• WHAT THE TASK ASKS
Your answer should be the lines below from the one holding "Lemma reportLayout_heights (r" through the one holding "pose proof (sectionEnd_below (recommendations", copied exactly and with nothing else.

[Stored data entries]
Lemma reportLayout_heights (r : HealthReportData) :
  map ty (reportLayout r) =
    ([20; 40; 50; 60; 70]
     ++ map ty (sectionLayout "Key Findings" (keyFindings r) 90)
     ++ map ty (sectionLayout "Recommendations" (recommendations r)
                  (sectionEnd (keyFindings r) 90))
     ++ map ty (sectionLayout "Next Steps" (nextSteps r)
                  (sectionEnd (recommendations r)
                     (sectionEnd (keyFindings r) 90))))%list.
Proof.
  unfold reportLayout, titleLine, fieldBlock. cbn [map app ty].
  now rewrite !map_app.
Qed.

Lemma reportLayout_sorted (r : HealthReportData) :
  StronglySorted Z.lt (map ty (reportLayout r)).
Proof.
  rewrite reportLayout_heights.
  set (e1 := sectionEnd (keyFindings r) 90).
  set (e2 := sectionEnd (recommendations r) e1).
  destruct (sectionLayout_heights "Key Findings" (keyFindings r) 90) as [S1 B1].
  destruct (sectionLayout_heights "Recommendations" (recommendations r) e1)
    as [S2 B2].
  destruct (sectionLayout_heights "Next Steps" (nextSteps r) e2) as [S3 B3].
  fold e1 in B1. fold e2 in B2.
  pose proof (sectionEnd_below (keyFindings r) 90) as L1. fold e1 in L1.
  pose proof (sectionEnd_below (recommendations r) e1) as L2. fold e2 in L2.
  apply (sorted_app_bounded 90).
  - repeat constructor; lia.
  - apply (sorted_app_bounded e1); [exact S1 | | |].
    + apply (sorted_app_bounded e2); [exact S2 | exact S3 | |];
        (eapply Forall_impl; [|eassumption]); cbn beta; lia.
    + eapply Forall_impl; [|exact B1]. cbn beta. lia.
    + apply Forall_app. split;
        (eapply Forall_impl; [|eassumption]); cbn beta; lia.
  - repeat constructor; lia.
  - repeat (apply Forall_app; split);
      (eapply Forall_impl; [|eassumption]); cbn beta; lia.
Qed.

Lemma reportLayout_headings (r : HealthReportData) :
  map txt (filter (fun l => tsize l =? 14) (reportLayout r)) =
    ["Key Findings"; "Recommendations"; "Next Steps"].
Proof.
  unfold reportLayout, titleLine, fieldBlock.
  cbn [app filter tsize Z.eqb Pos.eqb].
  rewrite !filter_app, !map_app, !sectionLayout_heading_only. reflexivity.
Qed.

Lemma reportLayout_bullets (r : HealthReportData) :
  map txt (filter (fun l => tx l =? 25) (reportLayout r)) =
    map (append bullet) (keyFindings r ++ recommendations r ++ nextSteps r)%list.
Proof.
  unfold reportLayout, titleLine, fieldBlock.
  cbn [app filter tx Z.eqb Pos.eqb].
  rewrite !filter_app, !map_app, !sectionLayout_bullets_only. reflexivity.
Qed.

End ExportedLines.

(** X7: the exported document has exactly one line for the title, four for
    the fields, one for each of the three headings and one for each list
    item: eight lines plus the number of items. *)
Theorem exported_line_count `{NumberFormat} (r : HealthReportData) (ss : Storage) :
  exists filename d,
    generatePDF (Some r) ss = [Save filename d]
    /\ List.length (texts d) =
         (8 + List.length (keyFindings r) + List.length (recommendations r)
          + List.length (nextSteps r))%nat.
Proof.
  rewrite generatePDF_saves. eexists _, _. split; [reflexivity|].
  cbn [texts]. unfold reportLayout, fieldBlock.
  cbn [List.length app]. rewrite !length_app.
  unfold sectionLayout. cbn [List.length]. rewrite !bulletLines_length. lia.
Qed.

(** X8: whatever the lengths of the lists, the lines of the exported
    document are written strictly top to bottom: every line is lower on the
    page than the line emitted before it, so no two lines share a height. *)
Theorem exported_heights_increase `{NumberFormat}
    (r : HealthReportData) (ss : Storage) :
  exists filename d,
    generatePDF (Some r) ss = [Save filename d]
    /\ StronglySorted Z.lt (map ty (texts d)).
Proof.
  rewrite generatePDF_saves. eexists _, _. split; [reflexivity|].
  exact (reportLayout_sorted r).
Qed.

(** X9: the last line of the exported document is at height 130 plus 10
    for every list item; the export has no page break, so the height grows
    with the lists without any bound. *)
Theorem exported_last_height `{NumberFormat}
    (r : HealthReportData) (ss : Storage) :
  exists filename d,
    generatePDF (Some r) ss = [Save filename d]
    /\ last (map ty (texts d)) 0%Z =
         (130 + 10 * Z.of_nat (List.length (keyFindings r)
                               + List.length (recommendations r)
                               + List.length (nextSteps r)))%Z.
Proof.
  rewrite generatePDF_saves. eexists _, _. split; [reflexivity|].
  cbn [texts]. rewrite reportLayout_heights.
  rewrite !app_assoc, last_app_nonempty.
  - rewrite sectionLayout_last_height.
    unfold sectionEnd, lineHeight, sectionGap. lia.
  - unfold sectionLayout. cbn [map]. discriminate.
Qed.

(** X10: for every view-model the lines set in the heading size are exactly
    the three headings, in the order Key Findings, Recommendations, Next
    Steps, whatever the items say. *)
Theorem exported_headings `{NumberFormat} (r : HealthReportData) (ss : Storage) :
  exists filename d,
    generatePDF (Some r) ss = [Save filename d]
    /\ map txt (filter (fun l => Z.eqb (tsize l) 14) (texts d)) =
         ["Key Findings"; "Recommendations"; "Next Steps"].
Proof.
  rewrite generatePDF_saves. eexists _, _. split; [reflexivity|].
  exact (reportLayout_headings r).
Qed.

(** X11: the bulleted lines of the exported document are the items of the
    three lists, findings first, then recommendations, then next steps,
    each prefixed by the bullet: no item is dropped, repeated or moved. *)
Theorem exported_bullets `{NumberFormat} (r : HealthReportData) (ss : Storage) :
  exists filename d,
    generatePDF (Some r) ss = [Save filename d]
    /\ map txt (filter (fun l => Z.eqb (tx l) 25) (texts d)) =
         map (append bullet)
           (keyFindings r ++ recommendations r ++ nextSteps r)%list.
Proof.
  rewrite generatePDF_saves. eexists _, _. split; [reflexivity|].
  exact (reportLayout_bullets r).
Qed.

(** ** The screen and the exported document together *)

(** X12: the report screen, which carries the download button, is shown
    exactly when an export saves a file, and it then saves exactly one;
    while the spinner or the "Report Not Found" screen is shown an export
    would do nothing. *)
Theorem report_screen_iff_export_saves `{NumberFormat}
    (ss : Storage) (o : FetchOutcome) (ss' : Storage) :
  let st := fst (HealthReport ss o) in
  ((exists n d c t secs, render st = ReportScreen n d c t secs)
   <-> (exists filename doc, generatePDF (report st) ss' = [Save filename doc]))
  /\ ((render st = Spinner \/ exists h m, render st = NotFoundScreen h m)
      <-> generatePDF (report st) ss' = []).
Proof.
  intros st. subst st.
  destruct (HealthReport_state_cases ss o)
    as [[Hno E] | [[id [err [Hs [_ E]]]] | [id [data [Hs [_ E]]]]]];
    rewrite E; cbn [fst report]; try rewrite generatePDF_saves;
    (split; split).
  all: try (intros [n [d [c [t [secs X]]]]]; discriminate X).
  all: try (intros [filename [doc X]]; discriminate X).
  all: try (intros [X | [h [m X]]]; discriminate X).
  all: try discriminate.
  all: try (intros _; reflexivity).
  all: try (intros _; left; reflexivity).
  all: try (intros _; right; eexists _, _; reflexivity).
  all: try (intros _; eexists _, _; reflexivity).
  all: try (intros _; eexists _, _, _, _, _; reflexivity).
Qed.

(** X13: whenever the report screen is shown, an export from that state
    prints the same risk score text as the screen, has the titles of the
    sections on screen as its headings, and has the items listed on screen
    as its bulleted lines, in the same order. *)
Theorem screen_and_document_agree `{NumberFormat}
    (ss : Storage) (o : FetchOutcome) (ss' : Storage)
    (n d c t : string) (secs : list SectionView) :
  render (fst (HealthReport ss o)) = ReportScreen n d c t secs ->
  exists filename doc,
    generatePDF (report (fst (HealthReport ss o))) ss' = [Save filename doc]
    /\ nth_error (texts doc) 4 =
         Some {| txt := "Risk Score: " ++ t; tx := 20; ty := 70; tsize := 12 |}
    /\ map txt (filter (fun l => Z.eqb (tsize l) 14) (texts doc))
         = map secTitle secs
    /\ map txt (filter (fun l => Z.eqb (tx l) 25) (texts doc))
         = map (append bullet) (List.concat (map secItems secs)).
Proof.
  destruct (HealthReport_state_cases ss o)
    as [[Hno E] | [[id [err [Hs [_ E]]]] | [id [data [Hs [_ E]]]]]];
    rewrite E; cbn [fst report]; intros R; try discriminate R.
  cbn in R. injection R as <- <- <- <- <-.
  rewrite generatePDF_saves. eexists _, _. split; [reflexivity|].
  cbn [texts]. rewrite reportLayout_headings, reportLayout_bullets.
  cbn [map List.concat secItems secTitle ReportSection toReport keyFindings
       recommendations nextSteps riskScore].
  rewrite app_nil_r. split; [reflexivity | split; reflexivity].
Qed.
...
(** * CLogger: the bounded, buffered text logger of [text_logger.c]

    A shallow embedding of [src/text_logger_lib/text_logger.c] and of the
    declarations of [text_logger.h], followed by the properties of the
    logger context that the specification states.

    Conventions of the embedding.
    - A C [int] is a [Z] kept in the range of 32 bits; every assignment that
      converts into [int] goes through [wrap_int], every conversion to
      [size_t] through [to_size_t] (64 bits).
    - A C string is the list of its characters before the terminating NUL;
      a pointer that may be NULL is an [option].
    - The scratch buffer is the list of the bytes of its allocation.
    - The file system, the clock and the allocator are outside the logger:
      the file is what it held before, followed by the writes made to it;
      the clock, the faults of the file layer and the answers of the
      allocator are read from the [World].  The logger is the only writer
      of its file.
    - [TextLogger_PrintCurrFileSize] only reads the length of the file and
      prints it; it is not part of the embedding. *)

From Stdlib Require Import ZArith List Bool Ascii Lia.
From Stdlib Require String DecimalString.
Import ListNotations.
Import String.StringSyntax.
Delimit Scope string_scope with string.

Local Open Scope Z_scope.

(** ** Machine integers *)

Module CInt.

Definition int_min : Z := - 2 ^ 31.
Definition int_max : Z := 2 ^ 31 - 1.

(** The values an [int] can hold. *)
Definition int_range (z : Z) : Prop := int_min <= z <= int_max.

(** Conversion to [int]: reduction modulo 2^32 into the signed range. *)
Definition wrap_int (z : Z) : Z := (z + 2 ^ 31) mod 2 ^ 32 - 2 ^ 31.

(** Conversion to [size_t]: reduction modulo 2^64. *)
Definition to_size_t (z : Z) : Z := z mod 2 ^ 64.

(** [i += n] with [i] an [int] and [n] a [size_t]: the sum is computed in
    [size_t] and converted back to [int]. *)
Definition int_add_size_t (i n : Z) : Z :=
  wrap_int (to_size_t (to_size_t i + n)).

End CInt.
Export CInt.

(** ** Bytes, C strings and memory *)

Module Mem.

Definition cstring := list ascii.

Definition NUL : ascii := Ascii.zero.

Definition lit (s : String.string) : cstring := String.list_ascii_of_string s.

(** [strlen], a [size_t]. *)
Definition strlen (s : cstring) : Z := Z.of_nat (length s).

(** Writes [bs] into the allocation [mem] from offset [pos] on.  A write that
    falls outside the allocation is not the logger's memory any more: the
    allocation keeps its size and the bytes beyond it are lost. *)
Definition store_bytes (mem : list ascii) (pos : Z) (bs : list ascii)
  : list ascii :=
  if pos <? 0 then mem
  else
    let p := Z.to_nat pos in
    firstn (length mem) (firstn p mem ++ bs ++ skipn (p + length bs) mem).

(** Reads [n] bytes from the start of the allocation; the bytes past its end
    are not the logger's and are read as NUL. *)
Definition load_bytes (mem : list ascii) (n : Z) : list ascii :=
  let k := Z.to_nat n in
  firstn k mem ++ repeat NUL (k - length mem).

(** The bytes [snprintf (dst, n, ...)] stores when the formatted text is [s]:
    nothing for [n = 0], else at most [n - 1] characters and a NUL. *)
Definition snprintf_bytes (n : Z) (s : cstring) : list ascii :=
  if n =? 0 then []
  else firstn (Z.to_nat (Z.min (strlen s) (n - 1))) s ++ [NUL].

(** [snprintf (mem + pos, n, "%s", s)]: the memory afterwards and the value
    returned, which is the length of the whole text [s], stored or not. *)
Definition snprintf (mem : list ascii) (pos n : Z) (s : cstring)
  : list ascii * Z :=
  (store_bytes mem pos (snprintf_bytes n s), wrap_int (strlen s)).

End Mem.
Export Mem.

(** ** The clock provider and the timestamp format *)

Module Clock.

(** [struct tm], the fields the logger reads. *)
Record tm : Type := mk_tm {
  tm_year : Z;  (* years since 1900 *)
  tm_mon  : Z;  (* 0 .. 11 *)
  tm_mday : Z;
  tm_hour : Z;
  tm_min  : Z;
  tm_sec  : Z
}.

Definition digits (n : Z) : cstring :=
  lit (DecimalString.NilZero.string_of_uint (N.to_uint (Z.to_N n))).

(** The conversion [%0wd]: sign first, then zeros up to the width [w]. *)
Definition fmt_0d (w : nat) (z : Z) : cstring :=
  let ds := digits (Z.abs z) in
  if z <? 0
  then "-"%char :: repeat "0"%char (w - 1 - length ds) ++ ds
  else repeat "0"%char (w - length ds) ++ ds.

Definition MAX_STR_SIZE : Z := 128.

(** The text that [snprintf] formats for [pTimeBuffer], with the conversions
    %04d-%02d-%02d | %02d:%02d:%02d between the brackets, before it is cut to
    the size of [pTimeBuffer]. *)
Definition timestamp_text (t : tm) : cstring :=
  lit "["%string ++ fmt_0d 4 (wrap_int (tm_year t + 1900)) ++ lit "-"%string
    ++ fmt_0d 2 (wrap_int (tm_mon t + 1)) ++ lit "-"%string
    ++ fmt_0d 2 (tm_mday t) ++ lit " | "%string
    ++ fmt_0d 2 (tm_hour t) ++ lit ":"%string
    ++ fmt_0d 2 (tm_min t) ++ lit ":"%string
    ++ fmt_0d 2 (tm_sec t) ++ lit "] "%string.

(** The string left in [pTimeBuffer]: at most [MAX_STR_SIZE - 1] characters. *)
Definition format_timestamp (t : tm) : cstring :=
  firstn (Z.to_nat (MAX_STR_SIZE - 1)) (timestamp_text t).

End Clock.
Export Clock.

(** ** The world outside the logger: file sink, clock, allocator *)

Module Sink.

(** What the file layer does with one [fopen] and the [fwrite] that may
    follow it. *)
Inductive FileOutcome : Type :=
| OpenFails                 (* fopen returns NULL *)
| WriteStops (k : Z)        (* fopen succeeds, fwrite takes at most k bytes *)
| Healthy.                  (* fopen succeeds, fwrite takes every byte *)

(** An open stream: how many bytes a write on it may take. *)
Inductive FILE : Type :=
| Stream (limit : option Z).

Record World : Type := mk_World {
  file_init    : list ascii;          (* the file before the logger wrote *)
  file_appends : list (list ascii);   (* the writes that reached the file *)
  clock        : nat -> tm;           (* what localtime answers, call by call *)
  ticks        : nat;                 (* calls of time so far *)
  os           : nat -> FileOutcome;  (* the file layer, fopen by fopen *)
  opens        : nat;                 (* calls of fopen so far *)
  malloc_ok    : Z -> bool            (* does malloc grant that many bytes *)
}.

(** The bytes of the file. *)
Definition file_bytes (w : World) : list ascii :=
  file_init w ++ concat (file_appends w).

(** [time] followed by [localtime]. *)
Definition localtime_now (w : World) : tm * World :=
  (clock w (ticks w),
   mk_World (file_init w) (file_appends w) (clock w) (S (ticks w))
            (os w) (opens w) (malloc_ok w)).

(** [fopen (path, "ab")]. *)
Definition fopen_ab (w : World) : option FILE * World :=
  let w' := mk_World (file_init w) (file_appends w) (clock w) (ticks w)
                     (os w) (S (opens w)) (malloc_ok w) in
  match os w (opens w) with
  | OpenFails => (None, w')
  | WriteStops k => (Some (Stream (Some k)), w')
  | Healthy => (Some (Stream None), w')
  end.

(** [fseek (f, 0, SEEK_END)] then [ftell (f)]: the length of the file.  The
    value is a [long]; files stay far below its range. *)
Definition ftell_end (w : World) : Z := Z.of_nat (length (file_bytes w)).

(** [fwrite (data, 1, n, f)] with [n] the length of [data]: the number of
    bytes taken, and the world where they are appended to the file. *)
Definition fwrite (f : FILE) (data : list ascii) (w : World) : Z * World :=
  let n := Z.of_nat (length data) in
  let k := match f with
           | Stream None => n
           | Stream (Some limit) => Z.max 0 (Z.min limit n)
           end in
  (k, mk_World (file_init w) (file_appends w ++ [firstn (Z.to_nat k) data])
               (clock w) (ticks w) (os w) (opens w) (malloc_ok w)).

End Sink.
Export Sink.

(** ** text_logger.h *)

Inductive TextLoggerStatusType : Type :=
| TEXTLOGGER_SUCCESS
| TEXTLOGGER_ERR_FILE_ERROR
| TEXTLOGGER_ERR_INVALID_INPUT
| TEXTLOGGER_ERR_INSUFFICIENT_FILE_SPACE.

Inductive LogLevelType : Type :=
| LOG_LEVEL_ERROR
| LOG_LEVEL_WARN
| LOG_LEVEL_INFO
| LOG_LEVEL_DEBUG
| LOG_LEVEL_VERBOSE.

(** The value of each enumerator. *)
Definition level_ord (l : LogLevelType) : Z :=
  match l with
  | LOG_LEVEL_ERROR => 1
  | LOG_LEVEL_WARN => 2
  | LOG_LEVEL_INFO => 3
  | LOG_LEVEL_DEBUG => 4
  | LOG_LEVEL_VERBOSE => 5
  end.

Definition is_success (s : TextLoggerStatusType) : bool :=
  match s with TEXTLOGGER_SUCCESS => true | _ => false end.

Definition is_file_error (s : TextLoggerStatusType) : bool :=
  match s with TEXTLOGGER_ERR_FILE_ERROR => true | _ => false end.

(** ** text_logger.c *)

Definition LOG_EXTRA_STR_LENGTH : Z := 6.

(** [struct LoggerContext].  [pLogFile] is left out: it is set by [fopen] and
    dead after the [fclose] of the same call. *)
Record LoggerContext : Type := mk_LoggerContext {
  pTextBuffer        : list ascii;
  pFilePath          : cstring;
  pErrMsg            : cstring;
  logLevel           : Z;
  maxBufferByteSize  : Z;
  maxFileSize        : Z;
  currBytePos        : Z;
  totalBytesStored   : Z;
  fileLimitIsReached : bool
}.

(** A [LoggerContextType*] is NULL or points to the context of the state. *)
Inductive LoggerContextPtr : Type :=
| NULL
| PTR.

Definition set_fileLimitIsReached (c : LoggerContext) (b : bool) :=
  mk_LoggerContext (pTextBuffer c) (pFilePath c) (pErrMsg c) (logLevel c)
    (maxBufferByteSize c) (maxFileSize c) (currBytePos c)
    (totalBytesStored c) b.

• SOLVED EXERCISE
Lemma reportLayout_heights (r : HealthReportData) :
  map ty (reportLayout r) =
    ([20; 40; 50; 60; 70]
     ++ map ty (sectionLayout "Key Findings" (keyFindings r) 90)
     ++ map ty (sectionLayout "Recommendations" (recommendations r)
                  (sectionEnd (keyFindings r) 90))
     ++ map ty (sectionLayout "Next Steps" (nextSteps r)
                  (sectionEnd (recommendations r)
                     (sectionEnd (keyFindings r) 90))))%list.
Proof.
  unfold reportLayout, titleLine, fieldBlock. cbn [map app ty].
  now rewrite !map_app.
Qed.

Lemma reportLayout_sorted (r : HealthReportData) :
  StronglySorted Z.lt (map ty (reportLayout r)).
Proof.
  rewrite reportLayout_heights.
  set (e1 := sectionEnd (keyFindings r) 90).
  set (e2 := sectionEnd (recommendations r) e1).
  destruct (sectionLayout_heights "Key Findings" (keyFindings r) 90) as [S1 B1].
  destruct (sectionLayout_heights "Recommendations" (recommendations r) e1)
    as [S2 B2].
  destruct (sectionLayout_heights "Next Steps" (nextSteps r) e2) as [S3 B3].
  fold e1 in B1. fold e2 in B2.
  pose proof (sectionEnd_below (keyFindings r) 90) as L1. fold e1 in L1.
  pose proof (sectionEnd_below (recommendations r) e1) as L2. fold e2 in L2.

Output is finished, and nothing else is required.